Filippo Perucchini

Personal information
- Date of birth: 6 October 1991 (age 34)
- Place of birth: Bergamo, Italy
- Height: 1.91 m (6 ft 3 in)
- Position: Goalkeeper

Team information
- Current team: Team Altamura

Youth career
- Albinoleffe
- 2002–2010: Milan

Senior career*
- Years: Team / Apps / (Gls)
- 2008–2013: Milan / 0 / (0)
- 2010–2011: → Fano (loan) / 22 / (0)
- 2011–2012: → Lecco (loan) / 2 / (0)
- 2012: → Chieti (loan) / 1 / (0)
- 2012–2013: → Como (loan) / 19 / (0)
- 2013–2016: Lecce / 51 / (0)
- 2014–2015: → Varese (loan) / 15 / (0)
- 2016–2018: Bologna / 0 / (0)
- 2016–2017: → Benevento (loan) / 0 / (0)
- 2017–2018: → Lecce (loan) / 50 / (0)
- 2018–2019: Ascoli / 13 / (0)
- 2019–2020: Empoli / 1 / (0)
- 2020–2021: Pistoiese / 26 / (0)
- 2021–2022: Teramo / 22 / (0)
- 2022–2024: Ancona / 65 / (0)
- 2024–2025: Legnago / 23 / (0)
- 2025–2026: Foggia / 25 / (0)
- 2026–: Team Altamura / 0 / (0)

International career
- 2007–2008: Italy U-17 / 7 / (0)

= Filippo Perucchini =

Italian footballer

Filippo Perucchini (born 6 October 1991) is an Italian professional footballer who plays as a goalkeeper for club Team Altamura.

== Club career ==
=== Milan ===
Born in Bergamo, Perucchini started playing football with local team Albinoleffe, before joining Milan in 2002. Throughout his time in the club's youth system, he has been a member of both the under-17 squad who won the Campionato Nazionale Allievi in 2007, and the under-20 side who won the Coppa Italia Primavera in 2010, 25 years after their last success. He was called up for some first team games since 2008, but eventually was never fielded.

==== Fano (loan)====
In order to gain some first team experience, Perucchini was loaned out to Seconda Divisione club Fano for the 2010–11 season. He made his official debut for the club on 1 September 2010, in the fourth game of the Coppa Italia Lega Pro group stage against Celano, which Fano lost 3–1. On 26 September, he also made his league debut, replacing Alessandro Beni in the second half of a home match against San Marino. Perucchini went on to make a total of 14 league appearances for the club.

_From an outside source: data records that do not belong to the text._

(* ===== verification/LogFormat.v ===== *)
(** The log formatter (source/bee/log/log_formatter.h, log_formatter.cpp,
    log_event.h, and the time formatting of common/systemtime.h): a pattern is
    compiled into items, each of which writes its part of a line. *)

From S2P Require Import Prelude Octets Marshal Text.

Definition LOG_LEVEL_TRACE : Z := 0.
Definition LOG_LEVEL_DEBUG : Z := 1.
Definition LOG_LEVEL_INFO : Z := 2.
Definition LOG_LEVEL_WARN : Z := 3.
Definition LOG_LEVEL_ERROR : Z := 4.
Definition LOG_LEVEL_FATAL : Z := 5.

Record log_event := mk_log_event {
  le_process_name : list byte;
  le_filename : list byte;
  le_line : Z;
  le_timestamp : Z;
  le_threadid : Z;
  le_fiberid : Z;
  le_elapse : list byte;
  le_content : list byte;
}.

Inductive format_item :=
  | ItMessage | ItLevel | ItElapse | ItProcname | ItThreadid | ItFiberid | ItDatetime (fmt : list byte)
  | ItFilename | ItLine | ItNewline | ItString (s : list byte) | ItTab.

(** ** Compiling the pattern *)

(** [isalpha] of a [char]: undefined for the negative ones. *)
Definition isalpha (c : byte) : outcome bool :=
  let z := Z_of_byte c in
  if z >=? 128 then Fault (UB "isalpha of a negative value")
  else Ok (((65 <=? z) && (z <=? 90)) || ((97 <=? z) && (z <=? 122))).

Definition char_at_index (p : list byte) (n : Z) : byte := default x00 (p !! Z.to_nat n).

(** The inner loop, from the character behind the percent sign at [i]: where it
    stops, whether inside a format, the name and the format. *)
Fixpoint scan_item (fuel : nat) (p : list byte) (i n fmt_begin : Z) (parse_fmt : bool) (name fmt : list byte)
    : outcome (Z * bool * list byte * list byte) :=
  match fuel with
  | O => Fault OutOfFuel
  | S fuel =>
      if n <? len p then
        let c := char_at_index p n in
        let next := fun n name =>
          let n := n + 1 in
          let name := if (n =? len p) && bool_decide (name = []) then drop (Z.to_nat (i + 1)) p else name in
          scan_item fuel p i n fmt_begin parse_fmt name fmt in
        if parse_fmt then
          if bool_decide (c = x7d) then Ok (n + 1, false, name, slice p (fmt_begin + 1) (n - fmt_begin - 1))
          else next n name
        else
          alpha ← isalpha c;
          if negb alpha && negb (bool_decide (c = x7b)) && negb (bool_decide (c = x7d))
          then Ok (n, false, slice p (i + 1) (n - i - 1), fmt)
          else if bool_decide (c = x7b) then scan_item fuel p i (n + 1) n true (slice p (i + 1) (n - i - 1)) fmt
          else next n name
      else Ok (n, parse_fmt, name, fmt)
  end.

(** What the outer loop collects: a text, a format, whether the text is itself
    to be written; and whether there was an error. *)
Definition pattern_part : Type := list byte * list byte * bool.

Definition flush (nstr : list byte) : list pattern_part :=
  match nstr with [] => [] | _ => [(nstr, [], true)] end.

Fixpoint parse_pattern (fuel : nat) (p : list byte) (i : Z) (nstr : list byte) : outcome (list pattern_part * bool) :=
  match fuel with
  | O => Fault OutOfFuel
  | S fuel =>
      if i <? len p then
        if negb (bool_decide (char_at_index p i = x25)) then parse_pattern fuel p (i + 1) (nstr ++ [char_at_index p i])
        else if (i + 1 <? len p) && bool_decide (char_at_index p (i + 1) = x25) then
          parse_pattern fuel p (i + 1) (nstr ++ [x25])
        else
          r ← scan_item (S (length p)) p i (i + 1) 0 false [] [];
          let '(n, parse_fmt, name, fmt) := r in
          if (parse_fmt : bool) then
            rest ← parse_pattern fuel p (i + 1) nstr;
            Ok ((str "<<pattern_error>>", fmt, true) :: rest.1, true)
          else
            rest ← parse_pattern fuel p n [];
            Ok (flush nstr ++ (name, fmt, false) :: rest.1, rest.2)
      else Ok (flush nstr, false)
  end.

Definition format_items_creators (name fmt : list byte) : option format_item :=
  match name with
  | [x6d] => Some ItMessage   (* m *)
  | [x70] => Some ItLevel     (* p *)
  | [x72] => Some ItElapse    (* r *)
  | [x63] => Some ItProcname  (* c *)
  | [x74] => Some ItThreadid  (* t *)
  | [x6e] => Some ItNewline   (* n *)
  | [x64] => Some (ItDatetime fmt) (* d *)
  | [x66] => Some ItFilename  (* f *)
  | [x6c] => Some ItLine      (* l *)
  | [x54] => Some ItTab       (* T *)
  | [x46] => Some ItFiberid   (* F *)
  | _ => None
  end.

Definition make_item (part : pattern_part) : format_item * bool :=
  let '(key, fmt, isstr) := part in
  if (isstr : bool) then (ItString key, false)
  else match format_items_creators key fmt with
       | Some item => (item, false)
       | None => (ItString (str "<<error_format %" ++ key ++ str ">>"), true)
       end.

Record log_formatter := mk_formatter { lf_error : bool; lf_items : list format_item }.

Definition log_formatter_new (pattern : list byte) : outcome log_formatter :=
  r ← parse_pattern (S (length pattern)) pattern 0 [];
  let made := make_item <$> r.1 in
  Ok (mk_formatter (r.2 || existsb snd made) (fst <$> made)).

(** ** Formatting *)

Section format.
(** [localtime_r] and [strftime] with a buffer as long as needed; the clock. *)
Variable strftime : list byte -> Z -> list byte.
Variable clock : Z.

Definition INVALID_TIME : Z := -1.

(** [format_time] writes into 32 characters; what does not fit leaves them
    indeterminate. *)
Definition format_time (now : Z) (fmt : list byte) : outcome (list byte) :=
  let now := if now =? INVALID_TIME then clock else now in
  let text := strftime (c_string fmt) now in
  if len text <? 32 then Ok text else Fault (UB "contents of the buffer are indeterminate").

Definition level_name (level : Z) : list byte :=
  match level with
  | 0 => str "TRACE" | 1 => str "DEBUG" | 2 => str "INFO" | 3 => str "WARN" | 4 => str "ERROR" | 5 => str "FATAL"
  | _ => str "UNKNOWN"
  end.

Definition item_format (level : Z) (ev : log_event) (item : format_item) : outcome (list byte) :=
  match item with
  | ItMessage => Ok (le_content ev)
  | ItLevel => Ok (level_name level)
  | ItElapse => Ok (le_elapse ev)
  | ItProcname => Ok (le_process_name ev)
  | ItThreadid => Ok (to_string (le_threadid ev))
  | ItFiberid => Ok (to_string (le_fiberid ev))
  | ItDatetime fmt => format_time (s64 (le_timestamp ev)) fmt
  | ItFilename => Ok (le_filename ev)
  | ItLine => Ok (to_string (le_line ev))
  | ItNewline => Ok [x0a]
  | ItString s => Ok s
  | ItTab => Ok [x09]
  end.

Fixpoint format_items (level : Z) (ev : log_event) (items : list format_item) : outcome (list byte) :=
  match items with
  | [] => Ok []
  | item :: items => s ← item_format level ev item; rest ← format_items level ev items; Ok (s ++ rest)
  end.
Definition log_format (f : log_formatter) (level : Z) (ev : log_event) : outcome (list byte) :=
  format_items level ev (lf_items f).
End format.

(** ** What a pattern means *)

Inductive pattern_elem := PeText (s : list byte) | PeItem (c : byte) | PeItemFmt (c : byte) (fmt : list byte).










(** The turns of the inner loop. *)
Section scan.
Context (fuel : nat) (p : list byte) (i n fmt_begin : Z) (name fmt : list byte).






End scan.








(** What each letter stands for, by the comment on the constructor: the content,
    the level, the time run, the name of the program, the thread, a new line, the
    time in a format, the file, the line, a tab, the fiber. *)
Section meaning.
Variables (strftime : list byte -> Z -> list byte) (clock level : Z) (ev : log_event).

Definition event_date (fmt : list byte) : outcome (list byte) :=
  let now := s64 (le_timestamp ev) in
  let text := strftime (c_string fmt) (if now =? -1 then clock else now) in
  if len text <? 32 then Ok text else Fault (UB "contents of the buffer are indeterminate").

Definition letter_text (c : byte) (fmt : list byte) : outcome (list byte) :=
  if bool_decide (c = "m"%byte) then Ok (le_content ev)
  else if bool_decide (c = "p"%byte) then
    Ok (default (str "UNKNOWN")
          (if level <? 0 then None
           else [str "TRACE"; str "DEBUG"; str "INFO"; str "WARN"; str "ERROR"; str "FATAL"] !! Z.to_nat level))
  else if bool_decide (c = "r"%byte) then Ok (le_elapse ev)
  else if bool_decide (c = "c"%byte) then Ok (le_process_name ev)
  else if bool_decide (c = "t"%byte) then Ok (to_string (le_threadid ev))
  else if bool_decide (c = "n"%byte) then Ok [x0a]
  else if bool_decide (c = "d"%byte) then event_date fmt
  else if bool_decide (c = "f"%byte) then Ok (le_filename ev)
  else if bool_decide (c = "l"%byte) then Ok (to_string (le_line ev))
  else if bool_decide (c = "T"%byte) then Ok [x09]
  else Ok (to_string (le_fiberid ev)).

Definition elem_text (e : pattern_elem) : outcome (list byte) :=
  match e with PeText s => Ok s | PeItem c => letter_text c [] | PeItemFmt c fmt => letter_text c fmt end.

Fixpoint pattern_text (es : list pattern_elem) : outcome (list byte) :=
  match es with [] => Ok [] | e :: es => s ← elem_text e; rest ← pattern_text es; Ok (s ++ rest) end.
End meaning.





Definition demo_pattern : list pattern_elem :=
  [PeText (str "["); PeItemFmt x64 (str "%H:%M"); PeText (str "] "); PeItem x70; PeItem x54; PeItem x66; PeText (str ":");
   PeItem x6c; PeText (str " "); PeItem x6d; PeItem x6e].
Definition demo_event : log_event := mk_log_event (str "gameserver") (str "a.cpp") 7 0 1 0 (str "3") (str "hello").
Definition demo_strftime (fmt : list byte) (t : Z) : list byte := if bool_decide (fmt = str "%H:%M") then str "08:00" else [].


Lemma demo_event_line :
  pattern_text demo_strftime 0 LOG_LEVEL_INFO demo_event demo_pattern =
  Ok (str "[08:00] INFO" ++ x09 :: str "a.cpp:7 hello" ++ [x0a]).
Proof. by vm_compute. Qed.

(** ** What does not work *)

(** The doubled percent sign is not a literal one: the second begins an item. *)
Lemma doubled_percent_is_an_item :
  log_formatter_new (str "100%%") = Ok (mk_formatter true [ItString (str "100%"); ItString (str "<<error_format %>>")]) /\
  log_formatter_new (str "%%m") = Ok (mk_formatter false [ItString (str "%"); ItMessage]).
Proof. split; by vm_compute. Qed.

(** A date without a format is written as nothing: the creator passes an empty
    format, and the default of the constructor is never used. *)
Lemma date_without_format_empty strftime clock level ev :
  strftime [] (if s64 (le_timestamp ev) =? INVALID_TIME then clock else s64 (le_timestamp ev)) = [] ->
  exists f, log_formatter_new (str "%d") = Ok f /\ log_format strftime clock f level ev = Ok [].
Proof.
  intros Hs. eexists. split; [by vm_compute|]. unfold log_format. cbn [lf_items format_items item_format].
  unfold format_time. cbn [c_string]. by rewrite Hs.
Qed.

(** An error in a format is reported before the text in front of it. *)
Lemma pattern_error_out_of_order :
  log_formatter_new (str "at %d{%H") = Ok (mk_formatter true
    [ItString (str "<<pattern_error>>"); ItString (str "at d{"); ItString (str "<<error_format %H>>")]).
Proof. by vm_compute. Qed.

==== Lecco & Chieti (loan)====
For the 2011–12 season, Perucchini was sent on loan to Lecco in Seconda Divisione, but he was called back in January after making only two league appearances and joined Chieti, another Seconda Divisione team, on loan for the remainder of the season. However, he still faced lack of playing time, making one single league appearance for his new club.

==== Como (loan)====
At the beginning of the 2012–13 season, Perucchini transferred to Prima Divisione side Como on loan.

=== Lecce ===
In July 2013, Perucchini was loaned to Lecce whilst Milan sold half his rights in a co-ownership with the club. He signed a contract with Lecce to 2015. After spending a year in Salento he was loaned to Serie B side Varese.

In July 2015 he made his return to Lecce and played 27 Lega Pro matches for the club in the 2015–16 season.

=== Bologna ===
==== Benevento and Lecce (loan) ====
In June 2016 he was signed by Bologna on a free transfer and he was loaned to Benevento, but never played in the Serie B season.

On 30 January 2017, he was loaned to Lecce. In summer 2017, the loan was renewed for another season, which saw Perucchini and his teammates clinch promotion to Serie B.

===Ascoli===
In August 2018 he was signed by Ascoli on a permanent basis.

===Empoli===
On 26 January 2019, Perucchini joined to Empoli.

===Pistoiese===
On 2 September 2020 he became a new Pistoiese player.

===Teramo===
On 10 November 2021 he joined Teramo.

===Ancona===
On 9 June 2022, Perucchini signed a two-year contract with Ancona.

== International career ==
Perucchini won a total of at least caps with Italy U-17 between 2007 and 2008. He went to Minsk for a youth tournament, and at least played the first game. However no line-up for rest of the three matches.